O chefe da diplomacia turca, Mevlüt Çavusoglu, de visita a Portugal, afirmou que o seu país vai participar “de forma ativa” nos ataques aéreos contra o grupo Estado Islâmico (EI) na Síria, mas propôs uma estratégia “global” para “erradicar” esta organização.

O ministro dos Negócios Estrangeiros de Ancara, que chegou a Lisboa ao início da tarde de domingo, sublinhou a disponibilidade turca em participar na coligação internacional que combate o Daesh [acrónimo árabe do grupo Estado Islâmico], mas “caso exista uma “estratégia global” contra este grupo jihadista, segundo disse à Lusa.

O primeiro-ministro, Ahmet Davutoglu, disse, esta segunda-feira, no entanto, a um jornal turco, que a Turquia não pretende enviar tropas terrestres para a Síria, conforme cita a Reuters.
 
A NATO tem uma reunião de emergência na terça-feira, para discutir os últimos atentados do Estado Islâmico.
 
A Turquia, na semana passada, fez, pela primeira vez, ataques aéreos contra posições do Estado Islâmico, na Síria, depois do atentado em Suruç, que matou 32 pessoas.

Ainda na madrugada desta segunda-feira, tanques turcos bombardearam uma localidade no norte da Síria, ferindo pelo menos quatro combatentes rebeldes aliados dos curdos, de acordo com o Observatório Sírio de Direitos Humanos.

“Vários projéteis disparados por tanques turcos caíram sobre a localidade de Zur Maghar, controlada pelas Unidades de Proteção Popular Curdas”, disse o Observatório.
 
Para além do Estado Islâmico, a Turquia tem outra fonte de preocupações: o PKK. O ministro dos Negócios Estrangeiros da Turquia disse, em entrevista à Lusa, que as conversações de paz com os separatistas curdos ainda não foram denunciadas por Ancara, mas acusou o PKK de nunca ter deposto as armas.

“Nunca dizemos que o processo de negociações de paz está terminado. Mas o PKK nunca o respeitou, nunca terminaram as suas ações terroristas”, afirmou Mevlüt Çavusoglu.


Mevlüt Çavusoglu em Lisboa 

Mevlüt Çavusoglu efetua esta segunda-feira uma visita oficial a Portugal para um encontro com o seu homólogo Rui Machete, seguido da inauguração de um memorial na embaixada turca.

De acordo com um comunicado do Ministério dos Negócios Estrangeiros, o ministro de Estado e dos Negócios Estrangeiros, Rui Machete, e o seu homólogo turco Çavuşoğlu, inauguram, ao início da tarde e “no exterior da Embaixada da República da Turquia, um Memorial de homenagem às vítimas do atentado terrorista que ocorreu em Lisboa, a 27 de julho de 1983.

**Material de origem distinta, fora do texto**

(** C31. Probes go where they are declared. Through any changes of the declared networks, also when
    the writes of several changes come between each other, there are never more than [MAX_NETS],
    the local network contains the listen address, and each probe round makes one probe per
    network, inside it. When the changes are made one at a time, the local network is moreover one
    of the declared networks, or this host alone when none of them contains the listen address. *)
Theorem probes_stay_in_declared_nets t : topology_ok t →
  (∀ t' ws rng, rtc overlapping_step (t, []) (t', ws) →
    (length (tp_nets t') ≤ MAX_NETS)%nat ∧ net_contains (tp_local t') (tp_listen t) = true ∧
    Forall2 (λ net a, net_contains net a = true) (tp_nets t') (random_probe gen_u32 gen_u128 (tp_nets t') rng).1) ∧
  (∀ t' rng, rtc topology_step t t' →
    (length (tp_nets t') ≤ MAX_NETS)%nat ∧ net_contains (tp_local t') (tp_listen t) = true ∧
    (tp_local t' ∈ tp_nets t' ∨
     (∀ net, net ∈ tp_nets t' → net_contains net (tp_listen t) = false) ∧ ∀ a, net_contains (tp_local t') a = true ↔ a = tp_listen t) ∧
    Forall2 (λ net a, net_contains net a = true) (tp_nets t') (random_probe gen_u32 gen_u128 (tp_nets t') rng).1).
Proof.
  intros Ht. split.
  - intros t' ws rng Hrun. assert (Hok : declared_ok (tp_listen t) (t', ws)).
    { refine (rtc_ind_l (λ st, declared_ok (tp_listen t) st → declared_ok (tp_listen t) (t', ws)) _ _ _ _ Hrun _).
      - done.
      - intros st st1 Hs _ IH Hst. eapply IH, overlapping_step_ok; done.
      - destruct Ht as [Hc Hl]. split; [done|constructor|done|cbn; rewrite Hl; apply derive_local_contains]. }
    destruct Hok as [Hc _ _ Ha]. split_and!; [done..|exact (probe_targets_contained gen_u32 gen_u128 rng (tp_nets t'))].
  - intros t' rng Hrun. destruct (topology_run_ok t t' Ht Hrun) as [[Hc Hl] Hlisten]. rewrite <- Hlisten.
    split_and!; [done|rewrite Hl; apply derive_local_contains| |exact (probe_targets_contained gen_u32 gen_u128 rng (tp_nets t'))].
    rewrite Hl. unfold derive_local_net, net_of. destruct (find _ _) as [net|] eqn:Hf.
    + left. apply find_some in Hf as [Hin _]. by apply list_elem_of_In.
    + right. split; [intros net Hin; apply (find_none _ _ Hf); by apply list_elem_of_In|].
      destruct (host_net_exact (tp_listen t')) as (net & Hn & Ha). rewrite host_spec in Hn. injection Hn as ->. exact Ha.
Qed.
End declared.

(** ** Networks as a prefix and a mask of host bits *)

Record PrefixNet := { pn_prefix : N; pn_mask : N }.
#[export] Instance PrefixNet_eq_dec : EqDecision PrefixNet.
Proof. solve_decision. Defined.

Definition prefix_net (a mask : N) : PrefixNet := {| pn_prefix := N.ldiff a mask; pn_mask := mask |}.
Definition masked (n : PrefixNet) : N := N.ldiff (pn_prefix n) (pn_mask n).
Definition prefix_ops : IpNetOps PrefixNet PrefixNet := {|
  network4 := masked; hostmask4 := pn_mask; contains4 n a := (N.ldiff a (pn_mask n) =? masked n)%N;
  network6 := masked; hostmask6 := pn_mask; contains6 n a := (N.ldiff a (pn_mask n) =? masked n)%N;
  ipnet_new addr prefix_len :=
    match addr with
    | V4 a => if (prefix_len <=? 32)%N then Some (NetV4 (prefix_net a (N.ones (32 - prefix_len)))) else None
    | V6 a => if (prefix_len <=? 128)%N then Some (NetV6 (prefix_net a (N.ones (128 - prefix_len)))) else None
    end |}.
#[local] Existing Instance prefix_ops.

Estão previstas intervenções de ambos os ministros, "em memória do cidadão português e da cidadã turca que morreram naquela data”, numa referência a Cahide Mıhçıoglu, mulher do então encarregado de Negócios da representação diplomática turca, e ao polícia português Manuel Pacheco.

Antes, e no final da manhã, o chefe da diplomacia de Ancara é recebido pelo seu anfitrião no Palácio das Necessidades, onde será estabelecido um balanço da primeira Cimeira intergovernamental Portugal-Turquia, realizada em Lisboa a 3 de março.

Na reunião, os dois ministros deverão abordar outros assuntos bilaterais e questões internacionais de interesse comum, em particular o combate ao terrorismo e a radicalização dos jovens.

De seguida está prevista uma conferência de imprensa conjunta no ministério dos Negócios Estrangeiros, e antes da deslocação à embaixada está ainda previsto um almoço de trabalho oferecido por Rui Machete ao seu homólogo.